(* ===== verification/Mysql.v ===== *)
(** * MySQL connections and responses

    Models [MysqlAwaiter], [MySQLConn] and [MySQLResp] of [sylar/DBPool/mysql.hpp]
    and [mysql.cc].  Of the client library, a call in its two halves ([_start],
    [_cont]) answers a mask of events to wait for, zero when the call is over, and
    the result it stores; the answers are an argument, and so is what each wait
    yields.  A coroutine that needs an answer or a wait its list does not hold is
    still running.  A result set is an interface ([ResultSet]) with the documented
    behaviour of its cursors as laws ([ResultSetView]) and an instance. *)

From S2P Require Import Prelude CppString StdMap TimeLimit FdContext.

Inductive IOState := IO_SUCCESS | IO_TIMEOUT | IO_FAILED | IO_UNKNOWN | IO_INIT.
#[global] Instance IOState_eq_dec : EqDecision IOState.
Proof. solve_decision. Defined.

(** ** [MysqlAwaiter] *)

Definition MYSQL_WAIT_READ : Z := 1.
Definition MYSQL_WAIT_WRITE : Z := 2.
Definition MYSQL_QUERY_TIMEOUT : Z := 30000.

(** The events of the constructor. *)
Definition await_event (status : Z) : Z :=
  let e := NONE in
  let e := if truthy (status & MYSQL_WAIT_READ) then e ||| READ else e in
  if truthy (status & MYSQL_WAIT_WRITE) then e ||| WRITE else e.

(** What the callback registered by [on_suspend] resumes with. *)
Definition await_result (w : LimitState) : IOState :=
  match w with FINISHED => IO_SUCCESS | TIMEOUT => IO_TIMEOUT | _ => IO_UNKNOWN end.

(** What a [_start] or [_cont] answers. *)
Record answer := Ans { a_status : Z; a_ret : Z }.

(** How a coroutine that runs calls of the library ends, if it does. *)
Inductive ended (A : Type) := Ended (a : A) | Awaits (event : Z) | Calls.
Arguments Ended {A}.
Arguments Awaits {A}.
Arguments Calls {A}.

(** ** [MySQLConn] *)

Inductive ConnState := C_READY | C_INIT.

(** The connection and whether a call of the library on it is under way. *)
Record MySQLConn := MkConn { c_state : ConnState; c_pending : bool }.

(** The constructor; [None] is the exception when [mysql_init] fails. *)
Definition newConn (mysql_init : bool) : option MySQLConn :=
  if mysql_init then Some (MkConn C_INIT false) else None.

(** [connect]; [is_mysql]: the information is a [MySQLConnectInfo]; [connects]: the answer of
    [mysql_real_connect]. *)
Definition connect (is_mysql connects : bool) (c : MySQLConn) : Z * MySQLConn :=
  if negb is_mysql then (-1, c)
  else if negb connects then (-1, c)
  else (0, MkConn C_READY (c_pending c)).

(** Whether the destructor closes the connection. *)
Definition conn_closes (c : MySQLConn) : bool := match c_state c with C_INIT => false | C_READY => true end.

(** The loop of [executeQuery]: the state of the response, and whether the query is still under way. *)
Fixpoint query_loop (status : Z) (answers : list answer) (waits : list LimitState) : ended (IOState * bool) :=
  if status =? 0 then Ended (IO_SUCCESS, false)
  else
    match waits with
    | [] => Awaits (await_event status)
    | w :: waits =>
        if bool_decide (await_result w = IO_TIMEOUT) then Ended (IO_TIMEOUT, true)
        else
          match answers with
          | [] => Calls
          | a :: answers =>
              if truthy (a_ret a) then Ended (IO_FAILED, truthy (a_status a))
              else query_loop (a_status a) answers waits
          end
    end.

Work instruction: Print out, without change, each line from the line holding "Fixpoint query_loop (status" to the final line of the material.

Result for this task:
Fixpoint query_loop (status : Z) (answers : list answer) (waits : list LimitState) : ended (IOState * bool) :=
  if status =? 0 then Ended (IO_SUCCESS, false)
  else
    match waits with
    | [] => Awaits (await_event status)
    | w :: waits =>
        if bool_decide (await_result w = IO_TIMEOUT) then Ended (IO_TIMEOUT, true)
        else
          match answers with
          | [] => Calls
          | a :: answers =>
              if truthy (a_ret a) then Ended (IO_FAILED, truthy (a_status a))
              else query_loop (a_status a) answers waits
          end
    end.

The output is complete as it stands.